Zugleich hob Dr. Gebhard die Bedeutung der EU-Zuckermarktordnung (ZMO) hervor. Seit ihrer Einführung im Jahr 1968 habe die ZMO maßgeblich zur Existenzsicherung der europäischen Zuckerwirtschaft beigetragen. In Deutschland sind rund 50.000 Landwirte vom Zuckerrübenanbau abhängig. Ohne diesen Betriebszweig wären viele der überwiegend bäuerlichen Familienbetriebe nicht überlebensfähig. Gleichzeitig profitierten auch zahlreiche Entwicklungsländer von der Marktordnung. Seit 1975 verfügen die AKP-Staaten (Afrika, Karibik, Pazifik) und weitere Länder der Dritten Welt über eine Einfuhrgarantie in die EU, die ihnen kostendeckende und stabile
Exporterlöse sichert.
Das von der Kommission vorgelegte Papier enthält drei Optionen: die Beibehaltung des Status quo; die Reduzierung der garantierten Preise, verbunden mit einem möglichen Auslaufen der EU-Quotenregelung für Zucker; die vollständige Liberalisierung des Marktes. Eine ursprünglich vorgesehene vierte Option wird überraschend nur noch am Rande erwähnt. Sie sah vor, die Produktionsquoten in der EU zu senken und mit den am wenigsten entwickelten Ländern feste Einfuhrrechte in die Gemeinschaft zu vereinbaren.

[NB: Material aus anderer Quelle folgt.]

Fixpoint utf8_valid (s : bytes) : bool :=
  match s with
  | [] => true
  | b :: s1 =>
      if in_range 0 0x7F b then utf8_valid s1
      else match sequence_of b, s1 with
           | Some (lo, hi, 0%nat), c :: s2 => in_range lo hi c && utf8_valid s2
           | Some (lo, hi, 1%nat), c :: d :: s3 => in_range lo hi c && continuation d && utf8_valid s3
           | Some (lo, hi, 2%nat), c :: d :: e :: s4 =>
               in_range lo hi c && continuation d && continuation e && utf8_valid s4
           | _, _ => false
           end
  end.

(** ** Writers *)

Definition push (out : bytes) (b : Byte.byte) : bytes := out ++ [b].
Definition write_u32 (out : bytes) (value : Z) : bytes := out ++ to_be_bytes 4 value.
Definition write_u64 (out : bytes) (value : Z) : bytes := out ++ to_be_bytes 8 value.
Definition write_bool (out : bytes) (value : bool) : bytes :=
  push out (if value then Byte.x01 else Byte.x00).

Definition write_bytes (out value : bytes) : bytes :=
  write_u32 out (as_u32 (Z.of_nat (length value))) ++ value.

Definition write_fixed_32 (out value : bytes) : bytes := out ++ value.

Definition write_string (out value : bytes) : bytes := write_bytes out value.

Definition write_string_vec (out : bytes) (values : list bytes) : bytes :=
  fold_left write_string values (write_u32 out (as_u32 (Z.of_nat (length values)))).

Definition write_optional_string (out : bytes) (value : option bytes) : bytes :=
  match value with Some v => write_string (push out Byte.x01) v | None => push out Byte.x00 end.

Definition write_optional_bytes (out : bytes) (value : option bytes) : bytes :=
  match value with Some v => write_bytes (push out Byte.x01) v | None => push out Byte.x00 end.

Definition write_optional_string_vec (out : bytes) (value : option (list bytes)) : bytes :=
  match value with Some v => write_string_vec (push out Byte.x01) v | None => push out Byte.x00 end.

Definition write_optional_u32 (out : bytes) (value : option Z) : bytes :=
  match value with Some v => write_u32 (push out Byte.x01) v | None => push out Byte.x00 end.

Definition write_optional_u64 (out : bytes) (value : option Z) : bytes :=
  match value with Some v => write_u64 (push out Byte.x01) v | None => push out Byte.x00 end.

(** The presence byte in front of any writer. *)
Definition write_optional {A} (write : bytes -> A -> bytes) (out : bytes) (value : option A) : bytes :=
  match value with Some v => write (push out Byte.x01) v | None => push out Byte.x00 end.

(** ** The decoder *)

Record Decoder := MkDecoder { dec_bytes : bytes; cursor : nat }.

Definition Decoder_new (b : bytes) : Decoder := MkDecoder b 0.

Abbreviation reader := (method Decoder ReportingError).

Definition advance (n : nat) : reader unit :=
  m_modify (fun d => MkDecoder (dec_bytes d) (cursor d + n)).

(** [bytes.get(cursor..cursor + n)], then moving the cursor; the addition
    saturates at [usize::MAX], where the range is out of bounds as well. *)
Definition take_bytes (n : Z) (e : ReportingError) : reader bytes :=
  let! d := m_get in
  let! b := m_lift (ok_or (if Z.of_nat (cursor d) + n <=? Z.of_nat (length (dec_bytes d))
                           then Some (take (Z.to_nat n) (drop (cursor d) (dec_bytes d))) else None) e) in
  advance (length b) ;!
  m_ret b.

(** A string in a diagnostic. *)
Definition show (s : bytes) : string := String.string_of_list_byte s.

Definition missing (label : string) : ReportingError := InvalidReport ("missing " +:+ label).
Definition truncated (label : string) : ReportingError := InvalidReport ("truncated " +:+ label).

Definition read_u8 (label : string) : reader Byte.byte :=
  let! d := m_get in
  let! b := m_lift (ok_or (dec_bytes d !! cursor d) (missing label)) in
  advance 1 ;!
  m_ret b.

Definition read_bool (label : string) : reader bool :=
  let! tag := read_u8 label in
  m_lift (match tag with
          | Byte.x00 => Ok false
          | Byte.x01 => Ok true
          | value => Err (InvalidReport ("invalid bool " +:+ label +:+ " tag " +:+ pretty (byte.unsigned value)))
          end).

Definition from_be_bytes (b : bytes) : Z := from_le_bytes (reverse b).

Definition read_u32 (label : string) : reader Z :=
  let! b := take_bytes 4 (missing label) in m_ret (from_be_bytes b).

Definition read_u64 (label : string) : reader Z :=
  let! b := take_bytes 8 (missing label) in m_ret (from_be_bytes b).

Definition read_bytes (label : string) : reader bytes :=
  let! len := read_u32 (label +:+ "_length") in
  take_bytes len (truncated label).

Definition read_string (label : string) : reader bytes :=
  let! len := read_u32 (label +:+ "_length") in
  let! b := take_bytes len (truncated label) in
  m_lift (ensure (utf8_valid b) (InvalidReport (label +:+ " is not utf-8"))) ;!
  m_ret b.

Definition read_fixed_32 (label : string) : reader bytes := take_bytes 32 (truncated label).

Definition read_optional {A} (read : string -> reader A) (label : string) : reader (option A) :=
  let! tag := read_u8 (label +:+ "_present") in
  match tag with
  | Byte.x00 => m_ret None
  | Byte.x01 => let! v := read label in m_ret (Some v)
  | value => m_lift (Err (InvalidReport
      ("invalid optional " +:+ label +:+ " tag " +:+ pretty (byte.unsigned value))))
  end.

Definition read_optional_bytes (label : string) : reader (option bytes) := read_optional read_bytes label.
Definition read_optional_u64 (label : string) : reader (option Z) := read_optional read_u64 label.

Definition finish : reader unit :=
  let! d := m_get in
  m_lift (reject (negb (cursor d =? length (dec_bytes d))%nat) (InvalidReport "trailing payload bytes")).

(** Decoding starts at the first byte; the decoder is dropped at the end. *)
Definition decode {A} (m : reader A) (b : bytes) : report_result A := (m (Decoder_new b)).1.

(** [bytes.try_into()] into an array of [n] bytes. *)
Definition read_array (n : nat) (what : string) (label : string) : reader bytes :=
  let! b := read_bytes label in
  m_lift (ensure (length b =? n)%nat
    (InvalidReport (what +:+ " must be " +:+ pretty n +:+ " bytes, got " +:+ pretty (length b)))) ;!
  m_ret b.

(** [for _ in 0..n { v.push(..) }]. *)
Fixpoint read_times {A} (n : nat) (rd : reader A) : reader (list A) :=
  match n with
  | O => m_ret []
  | S n' => let! x := rd in let! xs := read_times n' rd in m_ret (x :: xs)
  end.


(** ** What is left to read *)

(** The cursor is inside the input, and [r] is what follows it. *)
Definition view (d : Decoder) (r : bytes) : Prop :=
  (cursor d <= length (dec_bytes d))%nat /\ drop (cursor d) (dec_bytes d) = r.

Lemma view_new b : view (Decoder_new b) b.
Proof. split; cbn; [lia|by rewrite drop_0]. Qed.

Lemma view_advance d n r :
  view d r -> (n <= length r)%nat -> view (MkDecoder (dec_bytes d) (cursor d + n)) (drop n r).
Proof.
  intros [Hc <-] Hn. rewrite length_drop in Hn. split; cbn; [lia|]. by rewrite drop_drop.
Qed.

Lemma take_bytes_run n e d r :
  view d r -> 0 <= n ->
  take_bytes n e d =
    if n <=? Z.of_nat (length r)
    then (Ok (take (Z.to_nat n) r), MkDecoder (dec_bytes d) (cursor d + Z.to_nat n))
    else (Err e, d).
Proof.
  intros [Hc <-] Hn. unfold take_bytes, m_bind, m_get, m_lift, ok_or, advance, m_modify, m_ret.
  rewrite length_drop. destruct (Z.leb_spec n (Z.of_nat (length (dec_bytes d) - cursor d))).
  - rewrite (proj2 (Z.leb_le _ _)) by lia. rewrite length_take, length_drop.
    do 3 f_equal. lia.
  - by rewrite (proj2 (Z.leb_gt _ _)) by lia.
Qed.

(** A reader ends with a value or an error, never with a panic. *)
Definition returns {A} (p : report_result A * Decoder) : Prop :=
  match p.1 with Ok _ | Err _ => True | _ => False end.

Nach Einschätzung der Wirtschaftlichen Vereinigung Zucker birgt auch die "Preissenkungsoption" erhebliche Gefahren, da sie auf nicht nachvollziehbaren Hypothesen beruht. Dr. Gebhard: "Die angedachten Preissenkungen hätten ebenfalls verheerende Konsequenzen für die europäische Zuckerwirtschaft und ihre traditionellen Handelspartner in der Dritten Welt. Auch in diesem Fall wäre die Existenz vieler tausend Landwirte und einer großen Zahl von Zuckerfabriken gefährdet." Dabei beschränke sich das Problem keinesfalls auf die Zuckerwirtschaft. In den überwiegend strukturschwachen ländlichen Regionen hingen von der Zuckerindustrie zahlreiche weitere Arbeitsplätze in Handwerk, Handel und Anlagenbau ab.
Nutznießer der von der Kommission vorgelegten Optionen wären einige wenige Drittländer, vor allem Brasilien. Das Land hat seine Zuckerproduktion seit Anfang der neunziger Jahre mehr als verdoppelt und die Zuckerexporte nahezu verzehnfacht. Heute ist Brasilien mit Abstand der weltgrößte Erzeuger und Exporteur von Zucker. Dr. Gebhard: "Möglich war dies nur, weil Brasilien mit den weltweit niedrigsten Sozial- und Umweltstandards produziert und der Staat die Zucker- und die damit verbundene Alkoholwirtschaft massiv subventioniert hat."
Dr. Gebhard forderte die Kommission auf, auch eine realistische Option in ihre Überlegungen aufzunehmen. Eine solche Option könne ausschließlich in der Weiterentwicklung der bisherigen Regelung mit Beibehaltung eines ausreichenden Außenschutzes und in gleichzeitiger Verbindung mit der Schaffung fester Einfuhrgarantien für die am wenigsten entwickelten Länder in Form von vereinbarten Liefermengen bestehen. "Es ist unverständlich, weshalb die Kommission diesen einzig gangbaren Ansatz in ihrem Optionenpapier nicht weiter ausführt. Die Zuckerwirtschaft ist bereit, ihre Produktion noch stärker auf den Eigenbedarf der Europäischen Union auszurichten und zugleich die Interessen der Entwicklungsländer noch stärker zu berücksichtigen. Mit diesem kombinierten Modell könnten beide Ziele am ehesten erreicht werden."
Die Wirtschaftliche Vereinigung Zucker erkennt die internationalen Verpflichtungen der EU an und ist daher zu einem Dialog mit der Politik bereit, um Chancen für eine Weiterentwicklung der Zuckermarktordnung auszuloten. Am Ende muss aber eine Lösung stehen, die die Existenz der nachhaltig wirtschaftenden europäischen Zuckerwirtschaft sichert und auch den traditionellen Handelspartnern in der Dritten Welt gerecht wird.